4) omega is the circular frequency of the oscillation (in this case corrected for damping)

5) "cos" is the cosine (a trigonometric function) and you treat $\omega t$ as the angle (i.e. the phase of the oscillation).

 

[kyle8921]

The equation you have written down is the equation for damped harmonic motion, which describes the motion of an object that is oscillating back and forth with a decreasing amplitude over time. The amplitude, A, is the maximum displacement from the equilibrium position. It is not averaged, but rather calculated at any given time based on the initial conditions of the system.

The constant e is the base of the natural logarithm and is a mathematical constant that is approximately equal to 2.71828. It is used in this equation to model the exponential decay of the amplitude over time.

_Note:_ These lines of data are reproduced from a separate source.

(** ** The machine runs the functions of [Main] *)

(** From the guard of the loop over the batches the machine runs to
    where the rest of the [try] block lands, if it does so from the guard
    of the next train. *)
Lemma batches_run client coll trainId data :
  (forall w, star step (TrainLoop client coll (trainId + 1), w)
               (landing client (trains_from coll (trainId + 1) w))) ->
  forall n i w, trip_count i (Z.of_nat (length data)) BATCH_SIZE = n ->
  star step (BatchLoop client coll trainId data i, w)
    (landing client (batches_from coll trainId data i w)).
Proof.
  intros Hnext. induction n as [|n IH]; intros i w Hn;
    destruct (Z.lt_ge_cases i (Z.of_nat (length data))) as [Hlt|Hge];
    try (rewrite batches_from_done by assumption;
         eapply star_step; [now apply step_batches_done | apply Hnext]);
    rewrite trip_count_step in Hn by (reflexivity || assumption); [discriminate|].
  rewrite batches_from_step by assumption. unfold bind.
  destruct (on_sink (insert_batch coll data i) w) as [[[]|e] w'] eqn:Eb.
  - eapply star_step; [apply step_batch; eassumption|]. apply IH. congruence.
  - apply star_one. apply step_batch_throws; assumption.
Qed.

(** From the guard of the loop over the trains the machine runs to where
    the [try] block lands. *)
Lemma trains_run client coll m :
  forall trainId w, Z.to_nat (NUM_TRAINS + 1 - trainId) = m ->
  star step (TrainLoop client coll trainId, w) (landing client (trains_from coll trainId w)).
Proof.
  induction m as [|m IH]; intros trainId w Hm.
  - rewrite trains_from_done by lia. apply star_one, step_trains_done. lia.
  - rewrite trains_from_step by lia. unfold bind.
    destruct (train_data tza trainId w) as [[data|e] w'] eqn:Ed.
    + eapply star_step; [apply step_train; [lia | exact Ed]|].
      eapply batches_run; [intros w2; apply IH; lia | reflexivity].
    + apply star_one, step_train_throws; [lia | exact Ed].
Qed.

Lemma closing_run client w : star step (Closing client, w) (settled (finalization client w)).
Proof.
  apply star_one. destruct (finalization client w) as [[[]|e] w'] eqn:Ef; now constructor.
Qed.

(** From the guard of the first train to the end of [main]. *)
Lemma generation_run client coll w :
  star step (TrainLoop client coll 1, w)
    (settled (try_finally (generation tza coll) (finalization client) w)).
Proof.
  eapply star_trans; [eapply trains_run; reflexivity|].
  unfold try_finally, generation, try_catch. fold (trains_from coll 1).
  destruct (trains_from coll 1 w) as [[[]|[]] w1]; cbn [landing caught is_exit];
    try apply star_refl;
    (eapply star_trans; [apply closing_run|]);
    unfold on_sink, zoom, console_error; cbn [sink set_sink];
    match goal with
    | |- context [finalization client ?w] => destruct (finalization client w) as [[[]|e] w2]
    end;
    apply star_refl.
Qed.

Lemma outcome_program w : outcome (program tza w) = settled (main tza w).
Proof. unfold program, try_catch. destruct (main tza w) as [[[]|[]] w']; reflexivity. Qed.

(** The machine runs from [Connecting] to the outcome of [program]. *)
Lemma program_run w : star step (Connecting, w) (outcome (program tza w)).
Proof.
  rewrite outcome_program. unfold main, bind.
  destruct (connectToMongoDB w) as [[client|e] w0] eqn:Ec.
  - eapply star_step; [apply step_connect; eassumption | apply generation_run].
  - apply star_one. apply step_connect_throws; assumption.
Qed.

The value of k is determined by Hooke's law, which states that the force exerted by a spring is directly proportional to the displacement of the object from its equilibrium position. The displacement used in this equation is the instantaneous displacement at any given time, not an average over time.

Omega (ω) represents the angular frequency of the oscillation and is equal to 2π times the frequency (f) of the oscillation. The cosine function is used because it represents the periodic nature of the motion and the angle used is the angular displacement at any given time.

I hope this helps to clarify some of your confusion about the equation. It is a complex equation that requires a good understanding of mathematical concepts and physical principles, so don't worry if you still have questions. It is always helpful to consult with your teacher or a fellow classmate for further clarification.